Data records
#####
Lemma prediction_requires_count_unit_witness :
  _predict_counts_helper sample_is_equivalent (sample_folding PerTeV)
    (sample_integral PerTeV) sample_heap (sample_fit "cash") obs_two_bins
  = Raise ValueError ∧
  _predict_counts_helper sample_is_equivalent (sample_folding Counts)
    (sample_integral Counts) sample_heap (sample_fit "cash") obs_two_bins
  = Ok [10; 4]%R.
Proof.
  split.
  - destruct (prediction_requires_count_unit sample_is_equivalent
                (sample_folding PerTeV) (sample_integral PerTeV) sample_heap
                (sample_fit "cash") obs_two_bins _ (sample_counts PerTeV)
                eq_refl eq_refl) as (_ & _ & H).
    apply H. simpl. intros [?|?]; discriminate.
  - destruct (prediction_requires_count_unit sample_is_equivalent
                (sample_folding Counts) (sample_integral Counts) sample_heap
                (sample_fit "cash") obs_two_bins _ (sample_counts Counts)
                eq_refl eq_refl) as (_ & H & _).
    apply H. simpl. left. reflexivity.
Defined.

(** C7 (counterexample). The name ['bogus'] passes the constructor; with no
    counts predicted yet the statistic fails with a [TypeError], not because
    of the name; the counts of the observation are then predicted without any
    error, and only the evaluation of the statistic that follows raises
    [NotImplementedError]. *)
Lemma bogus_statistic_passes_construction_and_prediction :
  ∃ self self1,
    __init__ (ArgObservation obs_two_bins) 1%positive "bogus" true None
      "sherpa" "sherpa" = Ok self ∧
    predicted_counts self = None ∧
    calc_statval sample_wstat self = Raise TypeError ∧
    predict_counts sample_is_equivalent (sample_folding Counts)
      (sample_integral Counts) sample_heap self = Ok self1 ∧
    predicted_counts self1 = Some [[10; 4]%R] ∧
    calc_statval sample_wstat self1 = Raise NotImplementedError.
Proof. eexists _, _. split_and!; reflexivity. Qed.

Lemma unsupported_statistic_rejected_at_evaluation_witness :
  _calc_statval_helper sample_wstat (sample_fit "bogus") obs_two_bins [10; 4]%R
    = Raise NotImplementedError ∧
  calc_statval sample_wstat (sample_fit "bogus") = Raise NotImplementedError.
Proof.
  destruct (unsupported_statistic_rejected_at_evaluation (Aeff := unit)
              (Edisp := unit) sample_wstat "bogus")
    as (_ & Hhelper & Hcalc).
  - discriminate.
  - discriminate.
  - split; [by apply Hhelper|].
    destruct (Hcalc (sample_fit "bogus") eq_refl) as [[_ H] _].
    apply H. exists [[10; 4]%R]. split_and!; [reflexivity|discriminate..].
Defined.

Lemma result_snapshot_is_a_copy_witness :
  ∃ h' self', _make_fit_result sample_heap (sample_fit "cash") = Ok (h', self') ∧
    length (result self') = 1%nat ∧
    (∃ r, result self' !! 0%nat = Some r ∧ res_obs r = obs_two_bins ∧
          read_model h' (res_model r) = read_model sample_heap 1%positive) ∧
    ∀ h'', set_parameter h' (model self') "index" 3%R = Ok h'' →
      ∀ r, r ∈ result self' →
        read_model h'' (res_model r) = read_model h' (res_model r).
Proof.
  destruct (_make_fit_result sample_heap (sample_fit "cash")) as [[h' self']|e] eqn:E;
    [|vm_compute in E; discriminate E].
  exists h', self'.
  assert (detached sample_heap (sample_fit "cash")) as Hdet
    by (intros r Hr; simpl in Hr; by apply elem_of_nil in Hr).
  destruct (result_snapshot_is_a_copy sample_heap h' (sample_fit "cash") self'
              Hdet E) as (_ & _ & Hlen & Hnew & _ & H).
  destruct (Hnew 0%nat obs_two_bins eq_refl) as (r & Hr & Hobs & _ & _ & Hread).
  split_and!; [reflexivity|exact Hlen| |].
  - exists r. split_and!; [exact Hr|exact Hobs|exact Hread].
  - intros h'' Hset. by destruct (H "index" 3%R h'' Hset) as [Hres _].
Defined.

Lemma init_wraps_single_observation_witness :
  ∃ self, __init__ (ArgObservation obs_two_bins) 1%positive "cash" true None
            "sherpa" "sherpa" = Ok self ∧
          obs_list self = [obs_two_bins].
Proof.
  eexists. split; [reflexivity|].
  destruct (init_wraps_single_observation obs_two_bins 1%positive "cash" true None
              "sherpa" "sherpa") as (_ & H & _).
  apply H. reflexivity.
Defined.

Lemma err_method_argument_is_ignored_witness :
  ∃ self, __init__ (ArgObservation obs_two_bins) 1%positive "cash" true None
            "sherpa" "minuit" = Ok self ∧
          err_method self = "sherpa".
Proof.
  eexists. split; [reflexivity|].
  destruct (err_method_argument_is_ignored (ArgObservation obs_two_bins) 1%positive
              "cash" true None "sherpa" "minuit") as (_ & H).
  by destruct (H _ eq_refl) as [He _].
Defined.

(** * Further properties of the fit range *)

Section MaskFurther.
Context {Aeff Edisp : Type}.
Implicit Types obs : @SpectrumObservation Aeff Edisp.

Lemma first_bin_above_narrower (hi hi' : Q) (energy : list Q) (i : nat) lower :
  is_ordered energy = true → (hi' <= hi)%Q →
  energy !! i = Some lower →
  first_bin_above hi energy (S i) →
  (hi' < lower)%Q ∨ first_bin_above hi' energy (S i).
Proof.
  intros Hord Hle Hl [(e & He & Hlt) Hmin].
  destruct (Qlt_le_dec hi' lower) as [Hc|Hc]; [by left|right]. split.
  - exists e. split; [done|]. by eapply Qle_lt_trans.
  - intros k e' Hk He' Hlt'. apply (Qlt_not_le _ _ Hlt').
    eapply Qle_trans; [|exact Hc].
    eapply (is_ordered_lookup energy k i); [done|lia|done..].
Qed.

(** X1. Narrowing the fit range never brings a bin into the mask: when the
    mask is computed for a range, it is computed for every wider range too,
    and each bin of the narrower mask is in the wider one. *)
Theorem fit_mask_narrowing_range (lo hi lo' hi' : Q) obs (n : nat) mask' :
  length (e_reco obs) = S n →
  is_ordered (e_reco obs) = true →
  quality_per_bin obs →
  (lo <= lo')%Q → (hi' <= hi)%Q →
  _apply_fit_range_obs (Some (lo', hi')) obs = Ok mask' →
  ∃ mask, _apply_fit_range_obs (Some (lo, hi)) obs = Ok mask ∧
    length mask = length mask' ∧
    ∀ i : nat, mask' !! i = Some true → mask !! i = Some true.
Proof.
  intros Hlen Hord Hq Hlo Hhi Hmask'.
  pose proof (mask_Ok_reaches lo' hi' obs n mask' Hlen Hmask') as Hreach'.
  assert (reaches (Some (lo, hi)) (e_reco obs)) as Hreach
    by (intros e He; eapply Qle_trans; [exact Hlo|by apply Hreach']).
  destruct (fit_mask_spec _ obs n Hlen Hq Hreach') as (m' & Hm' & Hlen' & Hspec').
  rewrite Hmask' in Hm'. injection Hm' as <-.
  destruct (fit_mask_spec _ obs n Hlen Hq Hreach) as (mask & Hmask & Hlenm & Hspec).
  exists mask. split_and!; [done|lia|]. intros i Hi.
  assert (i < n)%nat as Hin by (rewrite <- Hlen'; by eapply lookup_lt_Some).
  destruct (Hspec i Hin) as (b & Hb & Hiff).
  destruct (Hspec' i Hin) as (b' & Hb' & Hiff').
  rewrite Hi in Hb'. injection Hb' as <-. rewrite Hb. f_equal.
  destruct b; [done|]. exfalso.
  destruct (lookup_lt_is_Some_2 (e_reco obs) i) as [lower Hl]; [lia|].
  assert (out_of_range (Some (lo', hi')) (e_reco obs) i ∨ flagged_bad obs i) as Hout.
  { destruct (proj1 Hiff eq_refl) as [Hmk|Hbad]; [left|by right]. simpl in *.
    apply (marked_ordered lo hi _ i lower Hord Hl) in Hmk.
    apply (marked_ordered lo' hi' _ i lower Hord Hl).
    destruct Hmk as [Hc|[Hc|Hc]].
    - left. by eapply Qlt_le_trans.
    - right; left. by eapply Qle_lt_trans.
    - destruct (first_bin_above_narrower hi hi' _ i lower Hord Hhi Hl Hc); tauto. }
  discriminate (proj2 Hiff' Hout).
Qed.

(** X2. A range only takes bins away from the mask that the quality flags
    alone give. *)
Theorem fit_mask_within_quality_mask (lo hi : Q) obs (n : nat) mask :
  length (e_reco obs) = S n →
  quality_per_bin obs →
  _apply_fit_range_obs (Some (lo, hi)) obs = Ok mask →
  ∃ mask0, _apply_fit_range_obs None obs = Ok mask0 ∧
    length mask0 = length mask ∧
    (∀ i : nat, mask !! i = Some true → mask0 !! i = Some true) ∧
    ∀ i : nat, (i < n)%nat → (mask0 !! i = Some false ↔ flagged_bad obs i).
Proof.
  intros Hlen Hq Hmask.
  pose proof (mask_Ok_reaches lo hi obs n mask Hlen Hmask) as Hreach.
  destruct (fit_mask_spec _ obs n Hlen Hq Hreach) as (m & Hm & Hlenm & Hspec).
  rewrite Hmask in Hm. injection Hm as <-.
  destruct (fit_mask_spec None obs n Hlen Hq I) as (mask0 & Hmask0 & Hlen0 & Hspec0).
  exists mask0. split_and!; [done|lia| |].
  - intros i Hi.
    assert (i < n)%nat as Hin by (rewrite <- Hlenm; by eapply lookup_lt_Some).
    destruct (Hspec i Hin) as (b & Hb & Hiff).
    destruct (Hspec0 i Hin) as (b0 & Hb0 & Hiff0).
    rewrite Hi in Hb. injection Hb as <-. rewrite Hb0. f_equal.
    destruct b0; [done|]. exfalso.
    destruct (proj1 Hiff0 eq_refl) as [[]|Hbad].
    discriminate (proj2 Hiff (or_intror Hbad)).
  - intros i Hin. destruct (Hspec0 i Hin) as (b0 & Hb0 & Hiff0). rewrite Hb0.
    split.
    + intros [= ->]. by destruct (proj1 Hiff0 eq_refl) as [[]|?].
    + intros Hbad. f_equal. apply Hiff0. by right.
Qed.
#####
_Work to complete_
Copy only this part of the entries above: the line with "destruct b; [done|]. exfalso.", the line with "simpl in *.", and the lines between, all exactly as written.

_Task solution_
  destruct b; [done|]. exfalso.
  destruct (lookup_lt_is_Some_2 (e_reco obs) i) as [lower Hl]; [lia|].
  assert (out_of_range (Some (lo', hi')) (e_reco obs) i ∨ flagged_bad obs i) as Hout.
  { destruct (proj1 Hiff eq_refl) as [Hmk|Hbad]; [left|by right]. simpl in *.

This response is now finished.